## What this task involves
Gather all lines in the entries below that include the word "serverVersion".
━━ Task data ━━
(* ===== verification/OptimizeTheory.v ===== *)
(** * Statements reach their rows: [pkg/runtime/optimize/dml]

    The plans of UPDATE and DELETE cover the physical table of every row their
    WHERE selects; the plan of INSERT holds every row once, in the physical
    table of the row. *)
From S2P Require Import Prelude BTree GoStd Value Cmp Ast ExtValue Shards Range Topology DatabaseTable Rule Calc CalcTheory Routing RoutingTotal Visitor VisitorTheory Sequence Optimize.

(** A row is stored in the physical table [tbs] of [dbs]: the shard computers
    place it there, and the topology names its tables apart. *)
Record stored {SL : SliceLib} (vt : VTable) (p : string → Z) (row : string → iface) (dbs tbs : string) : Prop := mkStored {
  stored_at : ∃ db tb fd ft, routable vt p row db tb ∧ inU 32 db ∧ inU 32 tb ∧
    dbRender (topology vt) = Some fd ∧ tbRender (topology vt) = Some ft ∧ Inj (=) (=) fd ∧ dbs = fd db ∧ tbs = ft tb;
  stored_wf : wf (topology vt);
}.

Section Reach.
Context {B : BTree} {BL : BTreeLaws B} {TL : TimeLib} {FT : FloatText} {D : DecimalLib} {DL : DecimalLaws D} {O : Opcodes}.
Context {SL : SliceLib} {SLL : SliceLaws SL} {I : MapIter} {IL : MapIterLaws I}.
Context (warehouse : gmap string Func) (serverVersion : option string) (args : list (option ProtoValue)).
Context (rnd : ShardMetadata → Comparative → nat → Z) (dbFirst : bool).
Context (row : string → iface) (opaque : node → Prop).

(** The clause selects the row, and its comparisons are supported. *)
Definition clauseSelects (vt : VTable) (p : string → Z) (e : ExpressionNode) : Prop :=
  Forall (supported vt p row) (comparativesE warehouse serverVersion args e) ∧
  readyE warehouse serverVersion args e ∧ selectsE warehouse serverVersion args row opaque e.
━━━
## Answer to the problem
Context (warehouse : gmap string Func) (serverVersion : option string) (args : list (option ProtoValue)).
  Forall (supported vt p row) (comparativesE warehouse serverVersion args e) ∧
  readyE warehouse serverVersion args e ∧ selectsE warehouse serverVersion args row opaque e.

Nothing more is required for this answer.